There’s also Women on Tap: one of several new initiatives providing community for women passionate about a crisp pint and the science behind it. Rachel Auty founded the group in 2017, as someone who had ‘always been a really big fan of beer’ and was keen to meet more people like her. ‘Initially it started with a little local festival in the town where I live,’ she says. ‘I teamed up with this local pub and all the beers they put on were brewed by women or woman-owned breweries. And it just spiralled from there.’
Since then the group has hosted beer tastings, expert panels and events to spotlight women in beer, all funded by sponsorships from breweries. They’ve even teamed up with SIBA to launch the first ‘Diversity Champion of the Year’ trophy at the annual Independent Beer Awards.
Getting crafty
And what about helping more women get their foot in the brewery door in the first place? Women in Beer was formed by Amélie Tassin, a 20-year veteran of the beer industry who was looking for like-minded women to enjoy a pint with in Edinburgh. ‘Our first meet up started with four people,’ she says. ‘And now we have, like, 650 people in the group.’ In 2023, Women in Beer launched their mentoring programme, with 17 mentees so far.
People think anyone who’s not a beardy man doesn’t know anything about beer
One mentee on the programme building a career from her love of craft beer is Megan Swinn, Head of Sales at Mondo Brewing Company in Battersea, south London. Through the mentoring programme, Swinn has made a podcast interviewing other women working in beer sales and marketing. ‘It’s definitely up for the breweries to work hard all year round to make sure that women feel they can join the industry, and when they do join the industry they’re comfortable there,’ she says.
Brewing change
These conversations are coming at a tough time for the industry. Breweries are struggling to recover from the double-hit of Brexit and Covid, and now the problems are bubbling over with dozens going bust. Even punters may have had their taste for whimsically branded sours satiated, with the industry in a steady decline since its hazy hey-deys of the 2010s.

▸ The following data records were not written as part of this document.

(** The optional exponent group: e or E, an optional sign, and at least one
    digit. *)
Definition match_exp (t : str) : str :=
  match t with
  | c :: t' =>
      if Ascii.eqb c "e" || Ascii.eqb c "E" then
        let (sign, u) :=
          match t' with
          | d :: t'' =>
              if Ascii.eqb d "-" || Ascii.eqb d "+" then ([d], t'') else ([], t')
          | [] => ([], t')
          end in
        match digits u with [] => [] | ds => c :: sign ++ ds end
      else []
  | [] => []
  end.

(** [int(integer)] *)
Definition parse_int (integer : str) : Z :=
  match integer with
  | c :: ds => if Ascii.eqb c "-" then - int_of_digits ds else int_of_digits integer
  | [] => 0
  end.

(** [match_number(string, idx)] and what [_scan_once] makes of its groups. *)
Definition scan_number (s : str) (idx : nat) : option (value * nat) :=
  let t := drop idx s in
  match match_integer t with
  | None => None
  | Some integer =>
      let frac := match_frac (drop (length integer) t) in
      let exp := match_exp (drop (length integer + length frac) t) in
      let stop := (idx + length integer + length frac + length exp)%nat in
      match frac, exp with
      | [], [] => Some (Int (parse_int integer), stop)
      | _, _ => Some (Float (integer ++ frac ++ exp), stop)
      end
  end.

(** *** Strings: [py_scanstring] *)

(** The table [BACKSLASH]. *)
Definition BACKSLASH (esc : ascii) : option N :=
  if Ascii.eqb esc dquote then Some 34%N
  else if Ascii.eqb esc "\" then Some 92%N
  else if Ascii.eqb esc "/" then Some 47%N
  else if Ascii.eqb esc "b" then Some 8%N
  else if Ascii.eqb esc "f" then Some 12%N
  else if Ascii.eqb esc "n" then Some 10%N
  else if Ascii.eqb esc "r" then Some 13%N
  else if Ascii.eqb esc "t" then Some 9%N
  else None.

Definition hex_digit (c : ascii) : option N :=
  let n := ord c in
  if ((48 <=? n) && (n <=? 57))%nat then Some (N.of_nat (n - 48))
  else if ((65 <=? n) && (n <=? 70))%nat then Some (N.of_nat (n - 55))
  else if ((97 <=? n) && (n <=? 102))%nat then Some (N.of_nat (n - 87))
  else None.

(** [_decode_uXXXX]: four hexadecimal digits, read in base 16. *)
Definition decode_uXXXX (t : str) : option N :=
  match t with
  | a :: b :: c :: d :: _ =>
      a' ← hex_digit a; b' ← hex_digit b; c' ← hex_digit c; d' ← hex_digit d;
      Some (((a' * 16 + b') * 16 + c') * 16 + d')%N
  | _ => None
  end.

(** The loop of [py_scanstring]; [t] is [s] from index [stop] on, [chunks]
    the characters decoded so far, last one first, and [begin] the index of
    the opening quote. *)
Fixpoint scanstring_loop (begin : nat) (chunks : ustr) (t : str) (stop : nat)
  : scan ustr :=
  match t with
  | [] => Fail UnterminatedString begin
  | c :: t1 =>
      if Ascii.eqb c dquote then Done (rev chunks) (stop + 1)
      else if Ascii.eqb c "\" then
        match t1 with
        | [] => Fail UnterminatedString begin
        | esc :: t2 =>
            if Ascii.eqb esc "u" then
              match t2 with
              | _ :: _ :: _ :: _ :: t3 =>
                  match decode_uXXXX t2 with
                  | None => Fail InvalidUnicodeEscape (stop + 1)
                  | Some uni =>
                      if ((55296 <=? uni) && (uni <=? 56319))%N
                         && startswith (lit "\u") t3 then
                        match t3 with
                        | _ :: _ :: t4 =>
                            match t4 with
                            | _ :: _ :: _ :: _ :: t5 =>
                                match decode_uXXXX t4 with
                                | None => Fail InvalidUnicodeEscape (stop + 7)
                                | Some uni2 =>
                                    if ((56320 <=? uni2) && (uni2 <=? 57343))%N
                                    then
                                      scanstring_loop begin
                                        ((65536 + N.lor (N.shiftl (uni - 55296) 10)
                                                        (uni2 - 56320))%N :: chunks)
                                        t5 (stop + 12)
                                    else scanstring_loop begin (uni :: chunks) t3 (stop + 6)
                                end
                            | _ => Fail InvalidUnicodeEscape (stop + 7)
                            end
                        | _ => scanstring_loop begin (uni :: chunks) t3 (stop + 6)
                        end
                      else scanstring_loop begin (uni :: chunks) t3 (stop + 6)
                  end
              | _ => Fail InvalidUnicodeEscape (stop + 1)
              end
            else
              match BACKSLASH esc with
              | None => Fail (InvalidEscape esc) (stop + 1)
              | Some char => scanstring_loop begin (char :: chunks) t2 (stop + 2)
              end
        end
      else if (ord c <? 32)%nat then Fail (InvalidControlCharacter c) (stop + 1)
      else scanstring_loop begin (N_of_ascii c :: chunks) t1 (stop + 1)
  end.
(** ** Login and logout *)

(** The two queries of a load: newest first by [created_at]; if the reply
    is an error that mentions that column, by [id], descending. *)
Lemma load_queries (uid : jsstring) (res : Remote.Response (list Remote.Row))
      (e : Remote.Error) :
  Remote.load_request uid
  = Remote.Select (js "id,title,done,user_id,created_at") uid (js "created_at") false
  /\ (Remote.error res = Some e -> test_ci (js "created_at") (Remote.message e) = true ->
      Remote.load_retry uid res
      = Some (Remote.Select (js "id,title,done,user_id") uid (js "id") false))
  /\ (Remote.error res = None -> Remote.load_retry uid res = None).
Proof.
  unfold Remote.load_retry. repeat apply conj; [reflexivity| |];
    intros H; rewrite H; [intros T; now rewrite T|reflexivity].
Qed.

Lemma reconcile_login (s : Remote.State) (uid : jsstring) :
  Remote.userId s = Some uid -> truthy uid = true ->
  snd (Remote.reconcile true s) = Some uid.
Proof.
  intros U T. unfold Remote.reconcile. cbv zeta. cbn [negb]. rewrite U.
  cbn [Remote.truthy_opt]. rewrite T, andb_false_r. reflexivity.
Qed.

Lemma login_starts_load (s : Remote.State) (u : Remote.User) :
  Remote.session s = None -> truthy (Remote.user_id u) = true ->
  snd (Remote.commit true s (Remote.setSession (Some u) s)) = Some (Remote.user_id u).
Proof.
  intros S T. unfold Remote.commit, Remote.effects. cbn [snd].
  destruct (Remote.userId_eq_dec _ _) as [E|_].
  - unfold Remote.userId, Remote.user in E. simpl in E. rewrite S in E. discriminate E.
  - apply reconcile_login; [|exact T].
    unfold Remote.persistFilter, Remote.persistTasks.
    case_ifs; reflexivity.
Qed.

(** Login: the task list becomes the rows of the reply the load settles
    on, in the order of the reply. *)
Lemma login_loads_rows (s : Remote.State) (u : Remote.User)
      (res1 res2 : Remote.Response (list Remote.Row)) :
  Remote.session s = None -> truthy (Remote.user_id u) = true ->
  (Remote.error res1 = None ->
   Remote.tasks (Remote.step true (Remote.SessionChange (Some u) res1 res2) s)
   = map Remote.task_of_row (rows_of res1))
  /\ (forall e, Remote.error res1 = Some e ->
                test_ci (js "created_at") (Remote.message e) = true ->
                Remote.error res2 = None ->
                Remote.tasks (Remote.step true (Remote.SessionChange (Some u) res1 res2) s)
                = map Remote.task_of_row (rows_of res2)).
Proof.
  intros S T. unfold Remote.step. rewrite (login_starts_load s u S T). 
  set (s1 := fst (Remote.commit true s (Remote.setSession (Some u) s))).
  assert (U : forall res, Remote.userId s1 = Remote.userId (Remote.load_finish res s1)).
  { intros res. unfold Remote.load_finish. destruct (Remote.error res); reflexivity. }
  split.
  - intros E. unfold Remote.load_resume, Remote.load_retry. rewrite E.
    rewrite (proj1 (settle_same_user true s1 _ (U res1))).
    unfold Remote.load_finish. now rewrite E.
  - intros e E C E2. unfold Remote.load_resume, Remote.load_retry. rewrite E, C.
    rewrite (proj1 (settle_same_user true s1 _ (U res2))).
    unfold Remote.load_finish. now rewrite E2.
Qed.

Campaigners say the industry’s dire straits prove that including women isn’t just a ‘nice’ thing to do – it’s essential to reach out to untapped consumers and keep pints flowing for everyone. As CAMRA’s Laura Emson puts it, ‘If you are deliberately excluding 50 percent of your market, you’re a bloody stupid business person’. For their own survival, she thinks, brewers and marketers need to shrug the outdated association of craft with bearded machismo, and start actively reaching out to female consumers to keep the industry alive.
She cites the case of Elsie Mo, a golden ale produced by Castle Rock Brewery whose pump logo featured a titillating pin-up girl on a WWII aircraft. ‘They changed the branding from the woman as a sex object on the side of the plane to piloting the plane, telling the story of those women who flew behind enemy lines to get planes where they needed to be after they’d been bombed or shot down,’ she says. ‘That wasn’t being tokenistic. That’s how you do it.’